20 julho 2007

Mais um, avó...

Este post começava assim, no dia 27 de Junho:
Tenho vindo a adiar este post já há uns dias... Custa-me fazê-lo mas também não quero deixar esquecer...

Mas agora, tenho que o corrigir para:
Tenho vindo a adiar este post há umas semanas... Tem-me custado mais do que esperava escrever o que me vai na alma acerca Dela. Escrevo: emociono-me. Penso, divago: emociono-me, recordo e não consigo manter as lágrimas guarda
das. Têm vontade própria, as sacanas! É fácil e feliz recordar, o complicado é olhar para o que foi em tempos e o que é hoje em dia.

Quando era miúda vivi muitos anos com os meus avós. O meu avô era sapateiro e trabalhava em casa e a minha avó sempre a conheci doméstica. Tenho poucas memórias do meu avô, que tanto amo. Lembro-me de ser ele a ensinar-me as primeiras letras, lembro-me do sorriso dele, de uma vez que se zangou comigo porque eu não soube fazer correctamente um trabalho de casa que consistia em fazer um círculo azul à volta dos números ímpares e um vermelho à volta dos pares. Eu gostava de fazer os "trabalhos" e os desenhos sentada num escadote... :D Sim, a fazer de mesa ficava o último degrau, o mais alto e mais largo e eu sentava-me num dos debaixo, com os pés pendurados do lado de dentro do escadote. Que ginástica! lol Nesta posição podia escrever e desenhar e observar o meu avô a trabalhar.
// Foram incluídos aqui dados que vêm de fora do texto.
Lemma steady_mret {A} (a : A) : steady (mret a).
Proof. by apply steady_const. Qed.
Lemma steady_mfail {A} e : steady (@mfail W A e).
Proof. by apply steady_const. Qed.
Lemma steady_mlift {A} (o : outcome A) : steady (mlift o).
Proof. by apply steady_const. Qed.
Lemma steady_mguard b e : steady (mguard b e).
Proof. by apply steady_const. Qed.
Lemma steady_mreads {A} (f : W -> A) : steady (mreads f).
Proof. by apply steady_const. Qed.
Lemma steady_view from contract m args : steady (CallEVM from contract false false None m args).
Proof. apply steady_callEVM. auto. Qed.
#[local] Hint Resolve steady_mret steady_mfail steady_mlift steady_mguard steady_mreads steady_view : steady.

Ltac steady_auto :=
  repeat first
    [ progress intros
    | solve [auto with steady]
    | apply steady_bind
    | match goal with |- context [match ?x with _ => _ end] => destruct x end ].

Lemma steady_register l : steady (register_all l).
Proof.
  induction l as [|a l IH]; cbn; [steady_auto|]. apply steady_bind; [steady_auto|intros _]. apply steady_bind; [|done].
  unfold registerERC20, CreateCoinMetadata, QueryERC20, queryERC20String. steady_auto.
Qed.
Lemma steady_extension denom : steady (RegisterERC20Extension denom).
Proof.
  unfold RegisterERC20Extension, CreateNewTokenPair, EnableDynamicPrecompile, RegisterCodeHash, RegisterERC20CodeHash. steady_auto.
Qed.
#[local] Hint Resolve steady_register steady_extension : steady.

Section universe.
Context (U : pair_set) (Hcf : collision_free U) (Hd : d = CreateDenom (Address_Hex c)) (Hc : is_addr c).

(** A pair of the module's messages belongs to [d] exactly when it belongs to
    [c]; a pair of an IBC coin is never converted. *)
Definition owned : pair_set := fun a d' o => U a d' o /\ (o = OWNER_EXTERNAL -> (d' = d <-> HexToAddress a = c)).

Lemma owned_collision_free : collision_free owned.
Proof. intros p q [Hp _] [Hq _]. by apply Hcf. Qed.

Lemma owned_own (w : W) token p : good owned w -> GetTokenPair (GetTokenPairID token (w_store w)) (w_store w) = Some p ->
  IsNativeERC20 p = true -> (tp_Denom p = d <-> GetERC20Contract p = c).
Proof.
  intros [Hok Hin] Hp%GetTokenPair_registered Hn; [|done]. apply bool_decide_eq_true in Hn. destruct (Hin _ _ Hp) as [_ H]. auto.
Qed.

Lemma register_owned a : pair_in U (register_pair a) -> pair_in owned (register_pair a).
Proof.
  intros H. split; [done|]. intros _. cbn. rewrite HexToAddress_Hex by apply HexToAddress_length. rewrite Hd. unfold CreateDenom. split.
  - intros Heq%string_app_inj_l. apply Address_Hex_inj in Heq; [done|apply HexToAddress_length|done].
  - by intros ->.
Qed.
Lemma msg_owned m : msg_in U m -> msg_in owned m.
Proof. destruct m; try done. cbn. intros H. eapply Forall_impl; [done|]. intros a. apply register_owned. Qed.
Lemma recv_owned packet data : recv_in U packet data -> recv_in owned packet data.
Proof.
  intros H dt coin p H1 H2 H3. split; [by eapply H|]. intros Ho. apply NewTokenPairSTRv2_Ok in H3 as (_ & _ & _ & a & _ & _ & Hown & _).
  congruence.
Qed.
Lemma chain_owned env w w' : chain_step U env w w' -> chain_step owned env w w'.
Proof. intros []; [apply cs_msg|apply cs_recv|apply cs_ack|apply cs_timeout|apply cs_other]; auto using msg_owned, recv_owned. Qed.

Lemma handle_gains ctx auth m w u w' : good owned w -> handle ctx auth m w = (Ok u, w') -> slack w <= slack w'.
Proof.
  intros Hg. destruct m as [m|m|m|m|m]; intros H; cbn [handle] in H; apply mbind_Ok in H as (? & w1 & Hv & H); apply mlift_Ok in Hv as [_ ->].
  - apply mbind_Ok in H as (r & w1 & H & Hr). apply mret_Ok in Hr as [_ ->]. unfold ConvertERC20 in H.
    apply mbind_Ok in H as (receiver & w2 & Hb & H). apply mlift_Ok in Hb as [_ ->].
    eapply gains_convert_erc20; [|exact H]. intros p. by apply owned_own.
  - unfold ConvertCoin in H. apply mbind_Ok in H as (sender & w2 & Hb & H). apply mlift_Ok in Hb as [_ ->].
    apply mbind_Ok in H as (p & w2 & Hm & H). apply MintingEnabled_Ok in Hm as (-> & _ & Hp & _).
    destruct (IsNativeERC20 p) eqn:Hn; [|by minv]. rewrite mbind_reads in H. destruct (suicided w _).
    + eapply steady_gains; [apply steady_store|exact H].
    + eapply steady_gains; [|exact H]. apply steady_convert_coin. by eapply owned_own.
  - eapply steady_gains; [|exact H]. unfold RegisterERC20. steady_auto.
  - eapply steady_gains; [|exact H]. unfold ToggleConversion. steady_auto.
  - eapply steady_gains; [|exact H]. unfold UpdateParams. steady_auto.
Qed.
Lembro-me de ele me levar à fisioterapia (não sei se seria todos os dias ou só umas quantas vezes por semana), à natação na piscina do Benfica (SLB! SLB! SLB!), ao parque... Morreu ainda não devia eu ter 10 anos... Com a doença que mais o aterrorizava: cancro. Na cabeça. Não sei pormenores. Nunca mos contaram. Até há pouco tempo eu nem sabia que tinha sido a "coisa má" a levá-lo. E recordo-me daqueles últimos meses em que tivémos lá em casa uma cama de hospital, em que lhe dei a alegria de já saber ler os nomes e números de telefone da agenda dele, uma vez que ele caíu e eu fui a correr chamar a vizinha Eliza porque não havia mais ninguém em casa (guardei este segredo, avô, como me pediste, durante muito tempo), outra vez em que fugi para a cama dele porque vi um rato fugir da minha! :-DMeus avós com o meu primo Hugo em Dezembro de 1981

E lembro-me do dia maravilhoso que passei em casa da tia que morava ao lado do Jardim Zoológico, cheio de brincadeiras e pequenos mimos... O dia em que regressei a casa para já não te encontrar.
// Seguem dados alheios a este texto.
Lemma by_key_perm {A} (m : gmap string A) : by_key m ≡ₚ (map_to_list m).*2.
Proof. unfold by_key. by rewrite merge_sort_Permutation. Qed.
Lemma by_key_elem {A} (m : gmap string A) x : x ∈ by_key m <-> exists k, m !! k = Some x.
Proof.
  rewrite by_key_perm, list_elem_of_fmap. split.
  - intros ([k y] & -> & H%elem_of_map_to_list). eauto.
  - intros (k & H%elem_of_map_to_list). by exists (k, x).
Qed.
(** The values of a map under keys that they determine. *)
Section keyed.
Context {A : Type} (m : gmap string A) (key : A -> string) (Hkey : forall k x, m !! k = Some x -> key x = k).
Lemma by_key_pairs : (fun x => (key x, x)) <$> by_key m ≡ₚ map_to_list m.
Proof.
  rewrite by_key_perm, <- list_fmap_compose. rewrite <- (list_fmap_id (map_to_list m)) at 2.
  apply reflexive_eq, list_fmap_ext. intros i [k x] Hi. cbn.
  rewrite (Hkey k); [done|]. apply elem_of_map_to_list. by eapply list_elem_of_lookup_2.
Qed.
Lemma by_key_NoDup : NoDup (key <$> by_key m).
Proof.
  assert (H : key <$> by_key m = ((fun x => (key x, x)) <$> by_key m).*1) by (by rewrite <- list_fmap_compose).
  rewrite H, by_key_pairs. apply NoDup_fst_map_to_list.
Qed.
Lemma by_key_map l : l ≡ₚ by_key m -> list_to_map ((fun x => (key x, x)) <$> l) = m.
Proof.
  intros Hl. rewrite <- (list_to_map_to_list m). apply list_to_map_proper; [|by rewrite Hl, by_key_pairs].
  rewrite <- list_fmap_compose. change (NoDup (key <$> l)). rewrite Hl. apply by_key_NoDup.
Qed.
End keyed.

(** A map given by the values of a list. *)
Lemma list_to_map_values {A V} (l : list A) (k : A -> string) (v : A -> V) (m : gmap string V) : NoDup (k <$> l) ->
  (forall i x, m !! i = Some x <-> exists a, a ∈ l /\ k a = i /\ v a = x) -> list_to_map ((fun a => (k a, v a)) <$> l) = m.
Proof.
  intros Hnd Hm. apply map_eq. intros i. apply option_eq. intros x. rewrite Hm. rewrite <- elem_of_list_to_map.
  - rewrite list_elem_of_fmap. split; [intros (a & ? & ?); simplify_eq; eauto|intros (a & ? & <- & <-); eauto].
  - by rewrite <- list_fmap_compose.
Qed.

Section genesis.
Context {Ma : SdkMath} {Ty : SdkTypes} {Eth : EthCommon} {El : EthAddrLaws} {Cr : EthCrypto} {Ibc : IbcLibs} {Ab : Erc20Abi}.
Context {B E G : Type} {Bo : BankOps B} {Bk : Erc20Bank B} {Go : GasOps G} {Ev : Erc20Evm B E G} {Evl : Erc20EvmLaws B E G}.
Abbreviation W := (World B E G).
Abbreviation MW := (M (World B E G)).

(** ** Token pairs *)

(** The store with the pairs of a list. *)
Definition with_pairs (l : list TokenPair) (s : Erc20Store) : Erc20Store :=
  MkErc20Store (list_to_map ((fun p => (GetID p, p)) <$> l)) (list_to_map ((fun p => (GetERC20Contract p, GetID p)) <$> l))
    (list_to_map ((fun p => (tp_Denom p, GetID p)) <$> l)) (st_allowances s) (st_native s) (st_dynamic s) (st_enabled s) (st_permissionless s).

Lemma SetToken_fresh p l s : tp_Denom p <> EmptyString -> tp_Denom p ∉ tp_Denom <$> l -> GetERC20Contract p ∉ GetERC20Contract <$> l ->
  SetToken p (with_pairs l s) = (Ok tt, with_pairs (p :: l) s).
Proof.
  intros Hne Hd Hc. apply SetToken_Ok. cbn.
  rewrite !not_elem_of_list_to_map_1; [done|..]; rewrite <- list_fmap_compose; done.
Qed.

Lemma set_tokens_all l done s (w : W) : w_store w = with_pairs done s -> Forall (fun p => tp_Denom p <> EmptyString) l ->
  NoDup (tp_Denom <$> (l ++ done)) -> NoDup (GetERC20Contract <$> (l ++ done)) ->
  exists w', set_tokens l w = (Ok true, w') /\ w_store w' = with_pairs (rev l ++ done) s.
Proof.
  revert done w. induction l as [|p l IH]; intros done w Hw Hne Hd Hc; [by exists w|].
  apply Forall_cons in Hne as [Hp Hne]. rewrite <- app_comm_cons in Hd, Hc. rewrite fmap_cons in Hd, Hc.
  apply NoDup_cons in Hd as [Hd1 Hd2]. apply NoDup_cons in Hc as [Hc1 Hc2].
  cbn [set_tokens]. unfold mbind', recover_err, on_store. rewrite Hw, SetToken_fresh; [|done|set_solver|set_solver].
  destruct (IH (p :: done) (MkWorld (with_pairs (p :: done) s) (w_bank w) (w_evm w) (w_gas w))) as (w' & H1 & H2);
    [done|done|..].
  - rewrite <- Permutation_middle, fmap_cons. by apply NoDup_cons.
  - rewrite <- Permutation_middle, fmap_cons. by apply NoDup_cons.
  - exists w'. rewrite H1, H2. cbn [rev]. by rewrite <- app_assoc.
Qed.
Desculpem, não era para falar do meu avô que comecei este post, era para falar da minha avó.

Como eu ia dizendo, morei com os meus avós muitos anos, desde que me lembro de ser gente até à entrada na adolescência e um pouco mais além. Fiz muitas vezes o caminho a pé desde as Portas de Benfica até à praça de Benfica, todos os dias lá íamos as duas às compras, ou pelo menos sempre que eu não era impedida pela fisioterapia ou pela natação ou por alguma consulta de ortopedia, ou pelas viagens a Espanha para ir ao especialista... Enfim!

Estiveste sempre lá, avó. Depois do avô morrer os meus pais não quiseram deixar-te sozinha e lá nos mudámos todos para a tua casa. Passávamos os dias juntas, ias levar-me o lanche à escola primária, lembras-te? Compravas-me sacos de tremoços que eu devorava lendo em cima da cama e ralhavas comigo até à exaustão para eu ser mais arrumada. Desculpa decepcionar-te... Acho que nunca serei arrumada! Compreende, avó, quando eu arrumo tudo nunca mais encontro as coisas!!!
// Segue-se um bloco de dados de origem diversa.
(** ** Sums over callers *)

Fixpoint total {A} (f : A -> Z) (l : list A) : Z := match l with [] => 0 | a :: l' => f a + total f l' end.
Lemma total_ext {A} (f g : A -> Z) l : (forall a, a ∈ l -> f a = g a) -> total f l = total g l.
Proof. induction l as [|a l IH]; intros H; [done|]. cbn. rewrite H, IH; [done| |]; set_solver. Qed.
Lemma total_spent {A} (f g : A -> Z) (x : A) z l : NoDup l -> x ∈ l -> g x = f x - z -> (forall a, a <> x -> g a = f a) -> total g l = total f l - z.
Proof.
  intros Hnd Hin Hx Ho. induction Hnd as [|a l Ha Hnd IH]; [set_solver|]. cbn. apply elem_of_cons in Hin as [->|Hin].
  - rewrite Hx, (total_ext g f); [lia|]. intros b Hb. apply Ho. by intros ->.
  - rewrite IH, (Ho a); [lia| |done]. by intros ->.
Qed.
Lemma total_nonneg {A} (f : A -> Z) l : (forall a, a ∈ l -> 0 <= f a) -> 0 <= total f l.
Proof. induction l as [|a l IH]; intros H; [done|]. cbn. assert (0 <= f a) by (apply H; set_solver). assert (0 <= total f l) by (apply IH; set_solver). lia. Qed.

Section theorems.
Context {Ma : SdkMath} {Ty : SdkTypes} {Eth : EthCommon} {El : EthAddrLaws} {Ibc : IbcLibs} {Up : UpperTables}.
Context {B E G : Type} {Bo : BankOps B} {Bk : Erc20Bank B} {Bsl : Erc20SendLaws B}.
Context (GetDenom : World B E G -> bytes -> option IbcDenom) (tp : TokenPair).
Abbreviation PS := (PState (B := B) (E := E) (G := G)).

(** C11: The ERC-20 precompile implements the abstract token: each method that
    completes is a call of the token. A transfer moves a positive spendable
    amount, transferFrom also lowers the caller's allowance by it, approve sets
    the allowance, the queries answer the token's values and change nothing; the
    events are exactly those of the call, and the registry stays well formed. *)
Theorem precompile_refines_token caller method args (s : PS) r s' : registry_ok (store_of s) -> is_addr caller -> Forall arg_ok args ->
  HandleMethod GetDenom tp caller method args s = (Ok r, s') ->
  exists c t' evs, call_of method args = Some c /\ token_call (Address tp) (spendable tp s) caller c (token_of tp s) = Some (t', evs) /\
    token_of tp s' ≡ t' /\ ps_events s' = ps_events s ++ evs /\ answers (spendable tp s) c (token_of tp s) r /\ registry_ok (store_of s').
Proof.
  intros Hok Hc Hargs H. apply HandleMethod_refines in H as (c & Hcall & t' & evs & H); [|done..]. exists c, t', evs. tauto.
Qed.

(** A completed call by one of [callers]. *)
Definition token_step (callers : list addr) (s s' : PS) : Prop :=
  exists caller method args r, caller ∈ callers /\ is_addr caller /\ Forall arg_ok args /\ HandleMethod GetDenom tp caller method args s = (Ok r, s').
Definition owner_stake (owner : addr) (callers : list addr) (s : PS) : Z :=
  tk_balance (token_of tp s) owner - total (tk_allowance (token_of tp s) owner) callers.

Lemma allow_other t owner o sp v : owner <> o -> (forall c, tk_allowance (allow t o sp v) owner c = tk_allowance t owner c).
Proof. intros Hne c. cbn. rewrite bool_decide_eq_false_2; [done|]. by intros [? _]. Qed.
Lemma balance_credited t owner from to z : owner <> from -> 0 <= z -> tk_balance t owner <= tk_balance (moved_tokens t from to z) owner.
Proof. intros Hne Hz. cbn. rewrite bool_decide_eq_false_2 by done. case_bool_decide; lia. Qed.

Lemma stake_step owner callers s s' : NoDup callers -> Forall is_addr callers -> is_addr owner -> owner ∉ callers -> registry_ok (store_of s) ->
  token_step callers s s' -> owner_stake owner callers s <= owner_stake owner callers s' /\ registry_ok (store_of s').
Proof.
  intros Hnd Hcs Ho Hno Hok (caller & method & args & r & Hin & Hc & Hargs & H).
  apply HandleMethod_refines in H as (c & _ & t' & evs & Hcall & (Hb & Ha & _) & _ & _ & Hok'); [|done..]. split; [|done].
  assert (Hne : owner <> caller) by (by intros ->). unfold owner_stake. rewrite Hb.
  rewrite (total_ext (tk_allowance (token_of tp s') owner) (tk_allowance t' owner)).
  2: { rewrite Forall_forall in Hcs. intros x Hx. apply Ha; auto. }
  clear Hb Ha Hok'. destruct c as [to z|from to z|sp z| | | |]; cbn [token_call] in Hcall; try (injection Hcall as <- _; lia).
  - case_match eqn:Hg; [|done]. zify_bool. injection Hcall as <- _. pose proof (balance_credited (token_of tp s) owner caller to z Hne ltac:(lia)).
    change (tk_allowance (moved_tokens (token_of tp s) caller to z)) with (tk_allowance (token_of tp s)). lia.
  - case_match eqn:Hg; [|done]. zify_bool. injection Hcall as <- _. destruct (decide (owner = from)) as [<-|Hf].
    + set (t := allow _ _ _ _). change (tk_allowance (moved_tokens t owner to z)) with (tk_allowance t).
      rewrite (total_spent (tk_allowance (token_of tp s) owner) (tk_allowance t owner) caller z); [|done|done|..].
      * cbn [moved_tokens tk_balance]. change (tk_balance t owner) with (tk_balance (token_of tp s) owner). rewrite bool_decide_eq_true_2 by done. case_bool_decide; lia.
      * cbn. by rewrite bool_decide_eq_true_2.
      * intros a Hx. cbn. rewrite bool_decide_eq_false_2; [done|]. by intros [_ ?].
    + pose proof (balance_credited (allow (token_of tp s) from caller (tk_allowance (token_of tp s) from caller - z)) owner from to z Hf ltac:(lia)).
      set (t := allow _ _ _ _) in *.
      rewrite (total_ext (tk_allowance (moved_tokens t from to z) owner) (tk_allowance (token_of tp s) owner)) by (intros x _; by apply allow_other).
      change (tk_balance t owner) with (tk_balance (token_of tp s) owner) in *. lia.
  - case_match; [done|]. injection Hcall as <- _. set (t := allow _ _ _ _).
    rewrite (total_ext (tk_allowance t owner) (tk_allowance (token_of tp s) owner)) by (intros x _; by apply allow_other). done.
Qed.

(** C13: Allowances limit what others can take. Along any run of calls by others,
    what leaves an owner's account is covered by the decrease of the allowances
    the owner gave them; so the owner keeps the balance minus those allowances. *)
Theorem allowances_limit_spending owner callers (s s' : PS) : NoDup callers -> Forall is_addr callers -> is_addr owner -> owner ∉ callers ->
  registry_ok (store_of s) -> rtc (token_step callers) s s' ->
  tk_balance (token_of tp s) owner - tk_balance (token_of tp s') owner <=
    total (tk_allowance (token_of tp s) owner) callers - total (tk_allowance (token_of tp s') owner) callers /\
  tk_balance (token_of tp s) owner - total (tk_allowance (token_of tp s) owner) callers <= tk_balance (token_of tp s') owner.
Proof.
  intros Hnd Hcs Ho Hno Hok Hrun.
  assert (H : owner_stake owner callers s <= owner_stake owner callers s' /\ registry_ok (store_of s')).
  { induction Hrun as [|s1 s2 s3 Hstep _ IH]; [done|]. destruct (stake_step owner callers s1 s2) as [H1 H2]; [done..|].
    destruct (IH H2) as [H3 H4]. split; [lia|done]. }
  destruct H as [H Hok']. unfold owner_stake in H.
  assert (0 <= total (tk_allowance (token_of tp s') owner) callers) by (apply total_nonneg; intros; by apply GetAllowance_nonneg).
  cbn in *. lia.
Qed.

(** One call by another takes nothing when there is no allowance. *)
Lemma no_allowance_no_spending caller owner method args (s : PS) r s' : registry_ok (store_of s) -> is_addr caller -> is_addr owner -> Forall arg_ok args ->
  owner <> caller -> GetAllowance (Address tp) owner caller (store_of s) = 0 ->
  HandleMethod GetDenom tp caller method args s = (Ok r, s') -> tk_balance (token_of tp s) owner <= tk_balance (token_of tp s') owner.
Proof.
  intros Hok Hc Ho Hargs Hne Hal H. destruct (stake_step owner [caller] s s') as [Hst Hok'].
  - by apply NoDup_singleton.
  - by apply Forall_singleton.
  - done.
  - by rewrite list_elem_of_singleton.
  - done.
  - exists caller, method, args, r. by rewrite list_elem_of_singleton.
  - pose proof (GetAllowance_nonneg tp owner caller _ Hok'). unfold owner_stake, total in Hst.
    change (tk_allowance (token_of tp s) owner caller) with (GetAllowance (Address tp) owner caller (store_of s)) in Hst.
    change (tk_allowance (token_of tp s') owner caller) with (GetAllowance (Address tp) owner caller (store_of s')) in Hst. lia.
Qed.

(** ** Value sent with a call *)

Section value.
Context (api : ABI (list abi_value)) (m_Name : Method api -> string) (denom : string).

Lemma Withdraw_bank contract args (s : PS) r s' : Withdraw denom tp contract args s = (Ok r, s') -> ps_world s' = ps_world s.
Proof.
  unfold Withdraw. intros H. destruct args as [|[] args]; [done|done| |done..].
  apply mbind_Ok in H as (v & s1 & Hi & H). apply mlift_Ok in Hi as [_ ->].
  apply mbind_Ok in H as (x & s1 & Hx & H). unfold read_bank, mreads in Hx. injection Hx as _ <-.
  apply mbind_Ok in H as (? & s1 & Hg & H). apply mguard_Ok in Hg as [_ ->].
  apply mbind_Ok in H as (? & s2 & [Hw He]%emit_Ok & H). by apply mret_Ok in H as [_ ->].
Qed.
Lemma SetupABI_args input value ro tx call : (forall m data args, Unpack api m data = Ok args -> Forall arg_ok args) ->
  SetupABI api input value ro tx = Ok call -> Forall arg_ok (default [] call.2).
Proof.
  intros Habi H. unfold SetupABI in H. apply obind_Ok in H as (m & _ & H). apply obind_Ok in H as (? & _ & H).
  destruct (m_Type api m); simplify_eq; try constructor. destruct (len input <? 4); [done|].
  apply obind_Ok in H as (args & Hu & [= <-]). by apply Habi in Hu.
Qed.

(** Value sent to the WERC-20 precompile with any method other than deposit
    is kept: the plain precompile refuses a call with value, but here a
    completed transfer, approve, withdraw or query leaves the precompile's
    account with at least what it had before the call and the value. *)
Theorem werc20_keeps_value call (b0 : B) contract ro (s : PS) r s' :
  (forall m data args, Unpack api m data = Ok args -> Forall arg_ok args) ->
  registry_ok (store_of s) -> is_addr (ct_Caller contract) -> 0 < ct_Value contract -> ct_Caller contract <> Address tp ->
  GetAllowance (Address tp) (Address tp) (ct_Caller contract) (store_of s) = 0 ->
  (forall a d, GetBalance (w_bank (ps_world s)) a d = moved b0 (ct_Caller contract) (Address tp) (tp_Denom tp) (ct_Value contract) a d) ->
  SetupABI api (ct_Input contract) (ct_Value contract) ro (werc20_IsTransaction api m_Name) = Ok call ->
  pays_in api call.1 = false -> m_Name call.1 <> DepositMethod ->
  werc20_Execute GetDenom api m_Name denom denom tp contract ro s = (Ok r, s') ->
  GetBalance b0 (Address tp) (tp_Denom tp) + ct_Value contract <= GetBalance (w_bank (ps_world s')) (Address tp) (tp_Denom tp) /\
  erc20_Execute GetDenom api m_Name tp contract ro s = (Err ErrCannotReceiveFunds, s).
Proof.
  intros Habi Hok Hc Hv Hne Hal Hbal Hset Hpay Hdep H. split.
  2: { unfold erc20_Execute, mbind', mguard, mlift, oguard. by rewrite (proj2 (Z.ltb_lt 0 (ct_Value contract))). }
  assert (Hb : GetBalance b0 (Address tp) (tp_Denom tp) + ct_Value contract = GetBalance (w_bank (ps_world s)) (Address tp) (tp_Denom tp)).
  { rewrite Hbal. unfold moved. rewrite bool_decide_eq_false_2, bool_decide_eq_true_2 by naive_solver. lia. }
  rewrite Hb. clear Hb Hbal. unfold werc20_Execute in H. rewrite (mbind_lift _ _ _ _ Hset) in H.
  apply String.eqb_neq in Hdep. rewrite Hpay, Hdep in H. cbn [orb] in H. destruct (String.eqb (m_Name call.1) WithdrawMethod).
  - apply Withdraw_bank in H as ->. done.
  - apply no_allowance_no_spending with (owner := Address tp) in H; [done|done|done|apply self_addr| |done|done].
    by eapply SetupABI_args.
Qed.

(** A deposit returns exactly the value: every balance is as before the call. *)
Lemma deposit_returns_value (b0 : B) contract (s : PS) r s' :
  0 < ct_Value contract ->
  (forall a d, GetBalance (w_bank (ps_world s)) a d = moved b0 (ct_Caller contract) (Address tp) denom (ct_Value contract) a d) ->
  Deposit denom tp contract s = (Ok r, s') ->
  (forall a d, GetBalance (w_bank (ps_world s')) a d = GetBalance b0 a d) /\
  ps_events s' = ps_events s ++ [EvDeposit (Address tp) (ct_Caller contract) (ct_Value contract)].
Proof.
  intros Hv Hbal H. unfold Deposit in H. apply mbind_Ok in H as (v & s1 & Hi & H). apply mlift_Ok in Hi as [Hi ->].
  rewrite NewIntFromBigInt_spec in Hi. destruct (int_fits _); [|done]. injection Hi as <-. rewrite NewCoins_positive in H by done.
  apply mbind_Ok in H as ([] & s1 & Hs & H). apply on_world_Ok in Hs as (w & Hs & ->). unfold on_bank in Hs.
  destruct (bk_SendCoins _ _ _ _) as [r1 b] eqn:Hsend. injection Hs as -> <-. apply bk_SendCoins_ok in Hsend as [_ Hm].
  apply mbind_Ok in H as (? & s2 & [Hw He]%emit_Ok & H). apply mret_Ok in H as [_ ->]. split; [|by rewrite He].
  intros a d. rewrite Hw. cbn. rewrite Hm. unfold moved. rewrite Hbal. unfold moved. lia.
Qed.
Fazias bolos sem precisar de receita ou de batedeira eléctrica e eu adorava lamber a tijela da massa! Gravitava em volta de ti até tu ma dares e eu me lambuzar toda! Gostavas de juntar os netos lá em casa e fazias quase sempre esparguete com carne para todos! Todos gostávamos imenso desses dias e dessas refeições. Lembras-te do primo Pedro meter a ponta do fio de esparguete na boca, os dedos indicadores a rodar nos ouvidos e sugar o esparguete para dentro da boca!?!! Ríamos tanto! Lamento informar-te que também não sou boa cozinheira como tu, mas faço muito bem o tal esparguete com carne! E gosto muito de fazer bolos e doces! Só não me peças para cozinhar que dá barraca...

Dizias que "a mulher quer-se pequenina como a sardinha", ou não fosses tu de tamanho "portátil" e andavas sempre connosco "a nove". Quando o meu pai te picava cumprimentando-te com um "olá, velha" respondias automáticamente "velhos são os trapos!". O teu único produto de beleza facial era o sabão azul e branco e quando chegaste aos setenta e todos se enganavam na tua idade achando sempre que não poderias ter um dia a mais que os sessenta, rias, orgulhosa. Para o provocar, sempre que te perguntavam a idade, respondias "que idade me dá?". Vaidosa! Sempre foste vaidosa, eras uma mulher bonita e tinhas orgulho nisso, assim como tinhas orgulho em ter os teus filhos sempre limpos e arranjados, e isso também se reflectia na tua mania das limpezas que tanto me irritava, pois tinhas muita vaidade na tua casa. O teu passatempo eram as tuas plantas. Na varanda grande tinhas uma floresta domesticada e tratavas todas as tuas plantas cantando. Se alguém tivesse um planta em mau estado, quase morta até, só precisava de ta entregar por uns tempos. Não sei que toque mágico teriam as tuas mãos, mas não havia planta que te morresse!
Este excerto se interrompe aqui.